God did indeed take his life, but not as a suicide. Instead, the Almighty prepared him to be a pastor at the Lighthouse Church on 20th St. at Wilshire Blvd.
He had married at the age of 20 to Jennifer. He had sold insurance, managed pensions and estates and provided tax advice. He had bought a truss manufacturer, Brown & Honeycutt, in Hesperia, just before the booming real estate market busted. He had run for Congress (1984 and '86) on the Republican ticket – in Santa Monica, a bastion for liberal democrats.
But such resume highlights pale in comparison with his impact through the local church. With high octane energy and expansive vision, he pushed through the foundation and establishing of the tandem Lighthouse Schools.
“We didn't want our kids to have a public education because it didn't include Jesus. They were going to learn in public school that there's no God.
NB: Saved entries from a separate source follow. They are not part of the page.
(** ** Requests *)

Record request_ok (request : DeliveryRequest) : Prop := {
  ro_delivery : match_classes deliveryIDPattern (rq_DeliveryID request) = true;
  ro_attempt : match_classes attemptIDPattern (rq_AttemptID request) = true;
  ro_people : rq_AuthorID request ≠ rq_ValidatorID request;
  ro_ref : rq_PublicationRef request = "refs/forja/deliveries/" +:+ rq_DeliveryID request;
  ro_horizon : (MinimumPublicationLeaseTTLMS ≤ rq_LeaseTTLMS request)%Z;
  ro_write : validateCanonicalScopes "write scope" (rq_WriteScopes request) false = Ok tt;
  ro_artifact : validateCanonicalScopes "artifact scope" (rq_ArtifactScopes request) false = Ok tt;
  ro_writable : validateCanonicalScopes "combined writable scope"
    (Sort (rq_WriteScopes request ++ rq_ArtifactScopes request)) false = Ok tt;
  ro_evidence : validateCanonicalScope "evidence scope" (rq_EvidenceScope request) false = Ok tt;
  ro_covered : coveredByScope (rq_EvidenceScope request) (rq_ArtifactScopes request) = true;
}.

Lemma ValidateDeliveryRequest_ok request : ValidateDeliveryRequest request = Ok tt → request_ok request.
Proof.
  unfold ValidateDeliveryRequest, ValidateDeliveryID, ValidateDeliveryAttemptID. intros Hok.
  repeat match type of Hok with
  | _ ≫= _ = Ok _ => let H := fresh "H" in apply res_bind_ok in Hok as ([] & H & Hok)
  end.
  apply fail_if_ok, negb_false_iff in H0, H1, H7, H16. apply fail_if_ok, bool_decide_eq_false in H3.
  apply fail_if_ok, Z.ltb_ge in H10. apply bool_decide_eq_true in H7.
  exact (Build_request_ok _ H0 H1 H3 H7 H10 H12 H13 H14 H15 H16).
Qed.

(** The writable scopes of both kinds are apart. *)
Lemma writable_apart request x y :
  request_ok request →
  x ∈ rq_WriteScopes request ++ rq_ArtifactScopes request →
  y ∈ rq_WriteScopes request ++ rq_ArtifactScopes request → below y x → x = y.
Proof.
  intros Hr Hx Hy. eapply canonical_scopes_apart; [apply (ro_writable _ Hr)|..]; unfold Sort;
    by rewrite merge_sort_Permutation.
Qed.

(** A write scope and an artifact scope are different and not nested. *)
Lemma kinds_apart request w a :
  request_ok request → w ∈ rq_WriteScopes request → a ∈ rq_ArtifactScopes request →
  ¬ below w a ∧ ¬ below a w.
Proof.
  intros Hr Hw Ha. assert (w ≠ a) as Hne.
  { pose proof (ro_writable _ Hr) as Hv. unfold validateCanonicalScopes in Hv.
    apply res_bind_ok in Hv as ([] & (_ & Hs & _)%canonical_paths_ok & _). apply strict_NoDup in Hs.
    unfold Sort in Hs. rewrite merge_sort_Permutation in Hs. apply NoDup_app in Hs as (_ & Hs & _).
    intros ->. by apply (Hs a). }
  assert (∀ x y, x ∈ rq_WriteScopes request ++ rq_ArtifactScopes request →
    y ∈ rq_WriteScopes request ++ rq_ArtifactScopes request → below y x → x = y) as Happ
    by (intros x y; by apply writable_apart).
  split; intros Hb; apply Hne; [symmetry|]; apply Happ; try done; apply elem_of_app; auto.
Qed.

(** The fences a request must hold: its worktree, and every writable scope with
    its ancestors. *)
Lemma fences_elem request k :
  k ∈ ExpectedDeliveryFenceKeys request ↔
  k = "worktree" +:+ NUL +:+ rq_DeliveryID request ∨
  (∃ s r, s ∈ rq_WriteScopes request ∧ below s r ∧ k = "file" +:+ NUL +:+ r) ∨
  (∃ s r, s ∈ rq_ArtifactScopes request ∧ below s r ∧ k = "artifact" +:+ NUL +:+ r).
Proof.
  assert (∀ ty l, k ∈ (λ r, ty +:+ NUL +:+ r) <$> mjoin (scopeAndAncestors <$> l) ↔
    ∃ s r, s ∈ l ∧ below s r ∧ k = ty +:+ NUL +:+ r) as Hf.
  { intros ty l. rewrite list_elem_of_fmap. setoid_rewrite list_elem_of_join.
    setoid_rewrite list_elem_of_fmap. split.
    - intros (r & -> & l' & Hr & s & -> & Hs). exists s, r. split_and!; [done| |done].
      by apply ancestors_spec in Hr.
    - intros (s & r & Hs & Hr & ->). exists r. split; [done|]. exists (scopeAndAncestors s).
      split; [by apply ancestors_spec|eauto]. }
  unfold ExpectedDeliveryFenceKeys, Sort. rewrite Compact_elem, merge_sort_Permutation.
  by rewrite elem_of_cons, elem_of_app, !Hf.
Qed.

Lemma fences_strict request : StronglySorted string_lt (ExpectedDeliveryFenceKeys request).
Proof. apply Compact_strict, StronglySorted_merge_sort; apply _. Qed.

(** ** Reports *)

Definition passed (c : ValidationCheck) : Prop := vc_Status c = "passed".

Lemma tally_loop checks t t' :
  loop tally_check t checks = Ok t' →
  (ta_allPassed t' = true → ta_allPassed t = true ∧ ∀ c, c ∈ checks → passed c) ∧
  (ta_cleanFound t' = true → ta_cleanFound t = true ∨
     ∃ c, c ∈ checks ∧ vc_CheckID c = "clean-checkout" ∧ vc_Kind c = "independent") ∧
  ta_checkIDs t' = ta_checkIDs t ++ (vc_CheckID <$> checks).
Proof.
  revert t. induction checks as [|c checks IH]; intros t; cbn [loop].
  { intros [= <-]. rewrite app_nil_r. split_and!; [|by left|done]. intros Hp. split; [done|].
    by intros c ?%elem_of_nil. }
  intros (t1 & H1 & H2)%res_bind_ok. destruct (IH _ H2) as (Hp & Hc & Hids). clear IH H2.
  unfold tally_check in H1. do 3 (apply res_bind_ok in H1 as ([] & ?Hg & H1)). injection H1 as <-.
  cbn [ta_allPassed ta_cleanFound ta_checkIDs] in *. apply fail_if_ok in Hg1. split_and!.
  - intros [Ha Hall]%Hp. apply andb_true_iff in Ha as [Ha Hc1%bool_decide_eq_true]. split; [done|].
    intros c' [->|Hc']%elem_of_cons; [done|by apply Hall].
  - intros [Hf|(c' & Hc' & Hk)]%Hc; [|right; exists c'; split; [by right|done]].
    apply orb_true_iff in Hf as [Hf|Hf]; [by left|right]. exists c. rewrite Hf in Hg1. cbn in Hg1.
    apply negb_false_iff, bool_decide_eq_true in Hg1. apply bool_decide_eq_true in Hf.
    split; [by left|done].
  - rewrite Hids. by rewrite <-app_assoc.
Qed.

Lemma report_passed report :
  ValidateValidationReport report = Ok tt → vr_Status report = "passed" →
  (∀ c, c ∈ vr_Checks report → passed c) ∧
  (∃ c, c ∈ vr_Checks report ∧ vc_CheckID c = "clean-checkout" ∧ vc_Kind c = "independent") ∧
  vr_CleanCheckout report = true ∧ NoDup (vc_CheckID <$> vr_Checks report).
Proof.
  unfold ValidateValidationReport. intros Hok Hst.
  do 5 (apply res_bind_ok in Hok as ([] & _ & Hok)). apply res_bind_ok in Hok as (t & Ht & Hok).
  apply tally_loop in Ht as (Hp & Hc & Hids). cbn [ta_allPassed ta_cleanFound ta_checkIDs app] in *.
  apply res_bind_ok in Hok as ([] & _ & Hok). do 4 (apply res_bind_ok in Hok as ([] & ?Hg & Hok)).
  apply fail_if_ok in Hg, Hg0, Hg2, Hok. rewrite Hst in Hg2, Hok. cbn in Hg2, Hok.
  apply orb_false_iff in Hg as [Hcf%negb_false_iff _]. apply negb_false_iff in Hok, Hg0, Hg2.
  apply eqb_prop in Hg2. split_and!; [by apply Hp| |done|].
  - by destruct (Hc Hcf) as [Hf|Hf].
  - rewrite <-Hids. by apply strict_NoDup, sortedUnique_spec.
Qed.

Lemma completed_pass kind checks id :
  did_pass (completed kind checks) id = true →
  ∃ c, c ∈ checks ∧ vc_CheckID c = id ∧ vc_Kind c = kind ∧ passed c.
Proof.
  unfold did_pass, completed. induction checks as [|c l IH] using rev_ind; intros Hd; [done|].
  rewrite foldl_snoc in Hd.
  assert ((∃ c, c ∈ l ∧ vc_CheckID c = id ∧ vc_Kind c = kind ∧ passed c) →
    ∃ c', c' ∈ l ++ [c] ∧ vc_CheckID c' = id ∧ vc_Kind c' = kind ∧ passed c') as Hl.
  { intros (c' & Hc' & Hk). exists c'. split; [apply elem_of_app; by left|done]. }
  destruct (bool_decide (vc_Kind c = kind)) eqn:Hk; [|by apply Hl, IH].
  rewrite lookup_insert in Hd. case_decide as Hid; [|by apply Hl, IH].
  cbn in Hd. apply bool_decide_eq_true in Hd, Hk. exists c.
  split; [apply elem_of_app; right; by left|done].
Qed.

(** ** Publications *)

Section publications.
Context `{Sha256, DeliveryJson}.

Lemma Cut_spec s sep a b : Cut s sep = (a, b, true) → s = a +:+ sep +:+ b.
Proof.
  revert a b. induction s as [|c s IH]; intros a b; cbn [Cut].
  - destruct (strip_prefix sep "") as [r|] eqn:Hp; [|done]. intros [= <- <-]. exact (strip_prefix_Some _ _ _ Hp).
  - destruct (strip_prefix sep (String c s)) as [r|] eqn:Hp.
    + intros [= <- <-]. exact (strip_prefix_Some _ _ _ Hp).
    + destruct (Cut s sep) as [[a' b'] found]. intros [= <- <- ->]. by rewrite (IH a' b').
Qed.

(** One owner, positive tokens. *)
Lemma receipt_fences_ok receipt :
  validateDeliveryReceiptStructure receipt = Ok tt →
  (∀ p, p ∈ rt_ChangedPaths receipt → Forall plain (Split_slash p)) ∧
  (∃ owner, owner ≠ "" ∧ ∀ f, f ∈ rt_LeaseFences receipt →
     fn_OwnerID f = owner ∧ (1 ≤ fn_FencingToken f)%Z) ∧
  ∃ path digest, rt_ValidationReportRef receipt = path +:+ "#sha256=" +:+ digest ∧
    Cut (rt_ValidationReportRef receipt) "#sha256=" = (path, digest, true).
Proof.
  unfold validateDeliveryReceiptStructure. intros Hok.
  do 7 (apply res_bind_ok in Hok as ([] & _ & Hok)). apply res_bind_ok in Hok as ([] & Hpaths & Hok).
  apply res_bind_ok in Hok as ([] & Href & Hok). apply res_bind_ok in Hok as ([] & _ & Hok).
  apply canonical_paths_ok in Hpaths as (_ & _ & Hpaths). split_and!.
  - intros p Hp. by apply Hpaths, canonical_plain in Hp as [? _].
  - destruct (rt_LeaseFences receipt) as [|f [|f1 [|f2 fs]]]; try discriminate Hok.
    apply res_bind_ok in Hok as ([] & Hloop & _).
    apply (loop_checks _ (λ g, fn_OwnerID g ≠ "" ∧ fn_OwnerID g = fn_OwnerID f ∧ (1 ≤ fn_FencingToken g)%Z))
      in Hloop.
    + rewrite Forall_forall in Hloop. exists (fn_OwnerID f). split; [apply Hloop; by left|].
      by intros g (_ & ? & ?)%Hloop.
    + intros [] g [] Hg. unfold check_fence in Hg. apply res_bind_ok in Hg as ([] & H1 & Hg).
      apply res_bind_ok in Hg as ([] & H2 & _). apply fail_if_ok in H1, H2. bool_prop.
      destruct H1. split_and!; [done..|lia].
  - unfold validateContentReference in Href. destruct (Cut _ _) as [[path digest] found] eqn:Hcut.
    apply res_bind_ok in Href as ([] & Hg & _). apply fail_if_ok in Hg.
    apply orb_false_iff in Hg as [Hg _]. apply orb_false_iff in Hg as [Hg%negb_false_iff _]. subst found.
    exists path, digest. split; [by apply Cut_spec|done].
Qed.
(* ===== verification/DeliveryLeases.v ===== *)
(** * Package [internal/execution]: the lease set of a delivery ([pipeline.go])

    [acquireDeliveryLeases] asks for the fences the receipt will have to name.
    The request for a set is accepted exactly when no write scope shares its first
    component with an artifact scope, and a set that is granted consists of exactly
    these fences. *)

From S2P Require Import Prelude GoLib Fault Contracts Identity LeasePaths Postgres DeliveryContracts.
From S2P Require Import Leases LeaseSets LeaseExpansion DeliveryScopes.
From Stdlib Require Import Ascii.

(** The loop over the encoded keys. *)
Definition decode_fence (tenant repository : string) (keys : list LeaseKey) (encoded : string)
    : result (list LeaseKey) :=
  let '(resourceType, resourceID, ok) := Cut encoded NUL in
  _ ← fail_if (negb ok || bool_decide (resourceType = "") || bool_decide (resourceID = ""))
        (ErrorString (Sprintf "invalid derived delivery fence %q" [encoded]));
  Ok (keys ++ [mkLeaseKey tenant repository resourceType resourceID]).

Definition delivery_keys (request : DeliveryRequest) : result (list LeaseKey) :=
  '(storageTenant, storageRepository) ←
    RepositoryStorageIdentity (rq_TenantID request) (rq_RepositoryID request);
  loop (decode_fence storageTenant storageRepository) [] (ExpectedDeliveryFenceKeys request).

Definition acquireDeliveryLeases `{Clock, Database, TimeText, Sha256, Collation} (st : PgStore)
    (ownerID : string) (request : DeliveryRequest) : M error (DB Tables) LeaseSet :=
  keys ← lift (delivery_keys request);
  AcquireLeaseSet st (rq_AttemptID request) keys ownerID
    (wrap64 (rq_LeaseTTLMS request * Millisecond)).

(** ** The keys *)

Lemma Cut_NUL (a b : string) : nul_free a = true → Cut (a +:+ NUL +:+ b) NUL = (a, b, true).
Proof.
  intros Ha. induction a as [|c a IH]; [by destruct b|]. apply nul_free_cons in Ha as [Hc Ha].
  rewrite string_app_cons. change (Cut (String c ?s) NUL) with
    (match strip_prefix NUL (String c s) with
     | Some after => ("", after, true)
     | None => let '(before, after, found) := Cut s NUL in (String c before, after, found)
     end).
  rewrite IH by done. unfold NUL. cbn [strip_prefix]. by rewrite decide_False.
Qed.

(** The key an encoded fence stands for. *)
Definition key_of (tenant repository encoded : string) : LeaseKey :=
  let '(resourceType, resourceID, _) := Cut encoded NUL in
  mkLeaseKey tenant repository resourceType resourceID.

Lemma below_shape s r :
  below s r → Forall plain (Split_slash s) → contains_byte (chr 92) s = false →
  contains_byte (chr 0) s = false →
  Forall plain (Split_slash r) ∧ contains_byte (chr 92) r = false ∧ contains_byte (chr 0) r = false.
Proof.
  intros [l Hl] Hp Hb Hn. split; [rewrite Hl in Hp; by apply Forall_app in Hp as [? _]|].
  assert (∃ t, s = r +:+ t) as [t ->].
  { destruct l as [|x l].
    - exists "". rewrite string_app_nil_r. apply Split_slash_inj. by rewrite Hl, app_nil_r.
    - assert (HasPrefix s (r +:+ "/") = true) as (t & ->)%HasPrefix_spec by (apply below_spec; by exists (x :: l)).
      exists ("/" +:+ t). by rewrite string_app_assoc. }
  rewrite !contains_byte_app in Hb, Hn. by apply orb_false_iff in Hb as [-> _], Hn as [-> _].
Qed.

(** Every fence of a valid request, taken apart. *)
Lemma fence_shape request e :
  request_ok request → e ∈ ExpectedDeliveryFenceKeys request →
  ∃ ty r, e = ty +:+ NUL +:+ r ∧ r ≠ "" ∧ ty ∈ deliveryLeaseTypes ∧
    (ty = "worktree" ∧ r = rq_DeliveryID request ∨
     writable ty = true ∧ validateLeaseScopePath r = Ok tt ∧
     ∃ s, s ∈ (if decide (ty = "file") then rq_WriteScopes request else rq_ArtifactScopes request) ∧ below s r).
Proof.
  intros Hr. assert (∀ label s r, validateCanonicalScope label s false = Ok tt → below s r →
    r ≠ "" ∧ validateLeaseScopePath r = Ok tt) as Hpath.
  { intros label s r (Hp & Hb & Hn)%canonical_plain Hsr. destruct (below_shape _ _ Hsr Hp Hb Hn) as (Hp' & ? & ?).
    split; [by apply plain_shape in Hp' as (? & _)|]. by apply validateLeaseScopePath_plain. }
  assert (∀ label vs s, validateCanonicalScopes label vs false = Ok tt → s ∈ vs →
    validateCanonicalScope label s false = Ok tt) as Hscope.
  { intros label vs s ([] & (_ & _ & Hall)%canonical_paths_ok & _)%res_bind_ok Hs. by apply Hall. }
  intros [->|[(s & r & Hs & Hb & ->)|(s & r & Hs & Hb & ->)]]%fences_elem.
  - exists "worktree", (rq_DeliveryID request). split_and!; [done| |set_solver|by left].
    intros He. pose proof (ro_delivery _ Hr) as Hd. by rewrite He in Hd.
  - destruct (Hpath _ s r (Hscope _ _ _ (ro_write _ Hr) Hs) Hb).
    exists "file", r. split_and!; [done..|set_solver|right]. split_and!; [done..|by exists s].
  - destruct (Hpath _ s r (Hscope _ _ _ (ro_artifact _ Hr) Hs) Hb).
    exists "artifact", r. split_and!; [done..|set_solver|right]. split_and!; [done..|by exists s].
Qed.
We wanted to educate our children with Christian ideals,” Scribner said. “You only get one chance with your kids, and if you make a mistake, you suffer the rest of your life.”
Even before he took the pastoral reins of the church in October 1987, Scribner taught in the Lighthouse school. He was driving 100 miles to his business in Hesperia, but he managed to teach history, government and Bible.
He's still teaching at the LCA today.
Lighthouse graduates have triumphed as lawyers and doctors, dentists and engineers. One graduated from Harvard, and another was just accepted into Columbia University for it's master's degree program in epidemiology.
Lighthouse “is one of the few educational opportunities for committed Christians to raise their children in the fear and admonition of the Lord” on the Westside, said Dr. Lawrence Czer, medical director of Cedars Sinai's heart transplantation program. “Pastor Rob's leadership has been to provide this type of education in an economical manner.” Czer's seven children studied at Lighthouse, and his youngest graduates this year.
Achievement at top colleges is only half the Lighthouse story. Another part is its success with the at-risk students. Steven Fernandez was a thug expelled from University High School. Upon his release from juvenile hall, he enrolled at Lighthouse and turned his life completely around. He even became a missionary to Guatemala in 2013, and today he runs a business in Los Angeles.
LCA runs an independent study program that keeps students – misfits in a traditional classroom – from falling through the cracks of the educational system. If they have special learning needs, they can advance at their own pace with caring individual teacher attention.
The school is also notable for its service to the community – literally to the world. Past and present students always form part of the teams the Lighthouse Medical Missions send to the world's poorest nations in West Africa. The students help transcribing physician's prescriptions for the pharmacy booth. Generally speaking, the youths come back transformed.
When asked about his legacy, Scribner demurs. He shies away from speculation of “greatness.” Instead, he simply keeps teaching the ones who will prove his impact. And he keeps cleaning bathrooms.